(Data items)
---------------

Lemma end_call_marks_call_witness :
  let w := world_called config0 in
  let w' := snd (end_call env0 session1 (u "declined") w) in
  fst (end_call env0 (u "unknown") (u "declined") world0) = false
  /\ fst (end_call env0 session1 (u "declined") w) = true
  /\ exists ci,
       fst (get_call_status session1 w) = Some ci
       /\ fst (get_call_status session1 w')
          = Some (ended (u "declined") (now env0 (tick w)) ci)
       /\ duration_seconds (ended (u "declined") (now env0 (tick w)) ci) = 1.
Proof.
  cbv zeta. split.
  - apply (proj1 (end_call_marks_call env0 (u "unknown") (u "declined") world0)).
    vm_compute. reflexivity.
  - assert (Hd : match fst (get_call_status session1 (world_called config0)) with
                 | Some ci =>
                   duration_seconds
                     (ended (u "declined") (now env0 (tick (world_called config0))) ci)
                 | None => 0
                 end = 1)
      by (vm_compute; reflexivity).
    destruct (fst (get_call_status session1 (world_called config0))) as [ci|] eqn:Hci;
      [| discriminate Hd].
    destruct (proj2 (end_call_marks_call env0 session1 (u "declined")
                       (world_called config0))
                (proj1 (proj2 (reachable_ok env0 config0 (world_called config0)
                                 (world_called_reachable config0))))
                ci Hci) as (H1 & H2 & _).
    split; [exact H1 |]. exists ci. split; [reflexivity |]. split; [exact H2 | exact Hd].
Defined.

Lemma send_sms_success_witness :
  fst (send_sms env0 (voximplant config0) (phone_number executor1) (sms_text order1)
         world0) = true
  /\ sms_source_missing (voximplant config0) = false.
Proof.
  assert (H : fst (send_sms env0 (voximplant config0) (phone_number executor1)
                     (sms_text order1) world0) = true)
    by (vm_compute; reflexivity).
  split; [exact H |].
  apply (send_sms_success env0 (voximplant config0) (phone_number executor1)
           (sms_text order1) world0 H).
Defined.

Lemma context_length_overrun_witness :
  let env := env_with_hits [repeat 97%N 1000; repeat 97%N 1000] in
  len (fst (get_context_for_query env (qdrant config0) (u "доставка") 2000 world0))
  <= 2000 + 3
     + 2 * Z.max 0 (len_list (fst (search env (qdrant config0) (u "доставка") 5 0.5
                                     world0)) - 1).
Proof.
  cbv zeta.
  apply (context_length_overrun (env_with_hits [repeat 97%N 1000; repeat 97%N 1000])
           (qdrant config0) (u "доставка") 2000 world0).
  lia.
Defined.

Lemma context_of_fitting_documents_witness :
  let env := env_with_hits [u "Оплата наличными"; u "Доставка по Москве"] in
  fst (get_context_for_query env (qdrant config0) (u "доставка") 2000 world0)
  = join (newline ++ newline)
      (List.map kd_content
         (fst (search env (qdrant config0) (u "доставка") 5 0.5 world0))).
Proof.
  cbv zeta.
  apply (context_of_fitting_documents
           (env_with_hits [u "Оплата наличными"; u "Доставка по Москве"])
           (qdrant config0) (u "доставка") 2000 world0).
  vm_compute. discriminate.
Defined.

Lemma search_returns_hits_witness :
  kb_initialized (knowledge_base world_kb_ready) = true
  /\ kb_client (knowledge_base world_kb_ready) = true
  /\ exists t v,
       fst (search (env_with_hits [u "Оплата наличными"]) (qdrant config0)
              (u "оплата") 5 0.5 world_kb_ready)
       = match qdrant_search (env_with_hits [u "Оплата наличными"]) t
                 (collection_name (qdrant config0)) v 5 0.5 with
         | SearchRaise => []
         | SearchHits hits => List.map to_document hits
         end.
Proof.
  assert (H1 : kb_initialized (knowledge_base world_kb_ready) = true)
    by (vm_compute; reflexivity).
  assert (H2 : kb_client (knowledge_base world_kb_ready) = true)
    by (vm_compute; reflexivity).
  split; [exact H1 |]. split; [exact H2 |].
  apply (search_returns_hits (env_with_hits [u "Оплата наличными"]) (qdrant config0)
           (u "оплата") 5 0.5 world_kb_ready H1 H2).
Defined.

Lemma nonpositive_width_starts_no_call_witness :
  call_executors_for_order env0 config0 [executor1; executor3] order1 (-1) world0
  = (Some None, world0)
  /\ call_executors_for_order env0 config0 [executor1; executor3] order1 0 world0
     = (None, world0).
Proof.
  split.
  - apply (nonpositive_width_starts_no_call env0 config0 [executor1; executor3]
             order1 (-1) world0).
    lia.
  - apply (nonpositive_width_starts_no_call env0 config0 [executor1; executor3]
             order1 0 world0).
    lia.
Defined.

Lemma system_prompt_contents_witness :
  let prompt :=
    create_system_prompt (agent_name config0) (company_name config0)
      (Some (call_order_dict order1)) (Some (u "Оплата наличными")) in
  occurs (description order1) prompt
  /\ occurs (u "Оплата наличными") prompt.
Proof.
  cbv zeta.
  destruct (system_prompt_contents (agent_name config0) (company_name config0)
              (call_order_dict order1) (Some (u "Оплата наличными")))
    as (_ & _ & H3 & _ & _ & _ & H7 & _).
  split; [exact H3 |].
  apply (H7 (u "Оплата наличными") eq_refl). vm_compute. reflexivity.
Defined.

Lemma speech_to_text_text_witness :
  let env := env_transcribing (u "Да, принимаю") in
  fst (speech_to_text env (salute_speech config0) [] world0) = Some (u "Да, принимаю")
  /\ stt_client (speech (snd (speech_to_text env (salute_speech config0) [] world0)))
     = true.
Proof.
  cbv zeta.
  assert (H : fst (speech_to_text (env_transcribing (u "Да, принимаю"))
                     (salute_speech config0) [] world0) = Some (u "Да, принимаю"))
    by (vm_compute; reflexivity).
  split; [exact H |].
  apply (proj1 (speech_to_text_text (env_transcribing (u "Да, принимаю"))
                  (salute_speech config0) [] world0) (u "Да, принимаю") H).
Defined.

---------------

What the task requires –
None of the records may be omitted or altered when they are given again.

Expected answer –
Lemma end_call_marks_call_witness :
  let w := world_called config0 in
  let w' := snd (end_call env0 session1 (u "declined") w) in
  fst (end_call env0 (u "unknown") (u "declined") world0) = false
  /\ fst (end_call env0 session1 (u "declined") w) = true
  /\ exists ci,
       fst (get_call_status session1 w) = Some ci
       /\ fst (get_call_status session1 w')
          = Some (ended (u "declined") (now env0 (tick w)) ci)
       /\ duration_seconds (ended (u "declined") (now env0 (tick w)) ci) = 1.
Proof.
  cbv zeta. split.
  - apply (proj1 (end_call_marks_call env0 (u "unknown") (u "declined") world0)).
    vm_compute. reflexivity.
  - assert (Hd : match fst (get_call_status session1 (world_called config0)) with
                 | Some ci =>
                   duration_seconds
                     (ended (u "declined") (now env0 (tick (world_called config0))) ci)
                 | None => 0
                 end = 1)
      by (vm_compute; reflexivity).
    destruct (fst (get_call_status session1 (world_called config0))) as [ci|] eqn:Hci;
      [| discriminate Hd].
    destruct (proj2 (end_call_marks_call env0 session1 (u "declined")
                       (world_called config0))
                (proj1 (proj2 (reachable_ok env0 config0 (world_called config0)
                                 (world_called_reachable config0))))
                ci Hci) as (H1 & H2 & _).
    split; [exact H1 |]. exists ci. split; [reflexivity |]. split; [exact H2 | exact Hd].
Defined.

Lemma send_sms_success_witness :
  fst (send_sms env0 (voximplant config0) (phone_number executor1) (sms_text order1)
         world0) = true
  /\ sms_source_missing (voximplant config0) = false.
Proof.
  assert (H : fst (send_sms env0 (voximplant config0) (phone_number executor1)
                     (sms_text order1) world0) = true)
    by (vm_compute; reflexivity).
  split; [exact H |].
  apply (send_sms_success env0 (voximplant config0) (phone_number executor1)
           (sms_text order1) world0 H).
Defined.

Lemma context_length_overrun_witness :
  let env := env_with_hits [repeat 97%N 1000; repeat 97%N 1000] in
  len (fst (get_context_for_query env (qdrant config0) (u "доставка") 2000 world0))
  <= 2000 + 3
     + 2 * Z.max 0 (len_list (fst (search env (qdrant config0) (u "доставка") 5 0.5
                                     world0)) - 1).
Proof.
  cbv zeta.
  apply (context_length_overrun (env_with_hits [repeat 97%N 1000; repeat 97%N 1000])
           (qdrant config0) (u "доставка") 2000 world0).
  lia.
Defined.

Lemma context_of_fitting_documents_witness :
  let env := env_with_hits [u "Оплата наличными"; u "Доставка по Москве"] in
  fst (get_context_for_query env (qdrant config0) (u "доставка") 2000 world0)
  = join (newline ++ newline)
      (List.map kd_content
         (fst (search env (qdrant config0) (u "доставка") 5 0.5 world0))).
Proof.
  cbv zeta.
  apply (context_of_fitting_documents
           (env_with_hits [u "Оплата наличными"; u "Доставка по Москве"])
           (qdrant config0) (u "доставка") 2000 world0).
  vm_compute. discriminate.
Defined.

Lemma search_returns_hits_witness :
  kb_initialized (knowledge_base world_kb_ready) = true
  /\ kb_client (knowledge_base world_kb_ready) = true
  /\ exists t v,
       fst (search (env_with_hits [u "Оплата наличными"]) (qdrant config0)
              (u "оплата") 5 0.5 world_kb_ready)
       = match qdrant_search (env_with_hits [u "Оплата наличными"]) t
                 (collection_name (qdrant config0)) v 5 0.5 with
         | SearchRaise => []
         | SearchHits hits => List.map to_document hits
         end.
Proof.
  assert (H1 : kb_initialized (knowledge_base world_kb_ready) = true)
    by (vm_compute; reflexivity).
  assert (H2 : kb_client (knowledge_base world_kb_ready) = true)
    by (vm_compute; reflexivity).
  split; [exact H1 |]. split; [exact H2 |].
  apply (search_returns_hits (env_with_hits [u "Оплата наличными"]) (qdrant config0)
           (u "оплата") 5 0.5 world_kb_ready H1 H2).
Defined.

Lemma nonpositive_width_starts_no_call_witness :
  call_executors_for_order env0 config0 [executor1; executor3] order1 (-1) world0
  = (Some None, world0)
  /\ call_executors_for_order env0 config0 [executor1; executor3] order1 0 world0
     = (None, world0).
Proof.
  split.
  - apply (nonpositive_width_starts_no_call env0 config0 [executor1; executor3]
             order1 (-1) world0).
    lia.
  - apply (nonpositive_width_starts_no_call env0 config0 [executor1; executor3]
             order1 0 world0).
    lia.
Defined.

Lemma system_prompt_contents_witness :
  let prompt :=
    create_system_prompt (agent_name config0) (company_name config0)
      (Some (call_order_dict order1)) (Some (u "Оплата наличными")) in
  occurs (description order1) prompt
  /\ occurs (u "Оплата наличными") prompt.
Proof.
  cbv zeta.
  destruct (system_prompt_contents (agent_name config0) (company_name config0)
              (call_order_dict order1) (Some (u "Оплата наличными")))
    as (_ & _ & H3 & _ & _ & _ & H7 & _).
  split; [exact H3 |].
  apply (H7 (u "Оплата наличными") eq_refl). vm_compute. reflexivity.
Defined.

Lemma speech_to_text_text_witness :
  let env := env_transcribing (u "Да, принимаю") in
  fst (speech_to_text env (salute_speech config0) [] world0) = Some (u "Да, принимаю")
  /\ stt_client (speech (snd (speech_to_text env (salute_speech config0) [] world0)))
     = true.
Proof.
  cbv zeta.
  assert (H : fst (speech_to_text (env_transcribing (u "Да, принимаю"))
                     (salute_speech config0) [] world0) = Some (u "Да, принимаю"))
    by (vm_compute; reflexivity).
  split; [exact H |].
  apply (proj1 (speech_to_text_text (env_transcribing (u "Да, принимаю"))
                  (salute_speech config0) [] world0) (u "Да, принимаю") H).
Defined.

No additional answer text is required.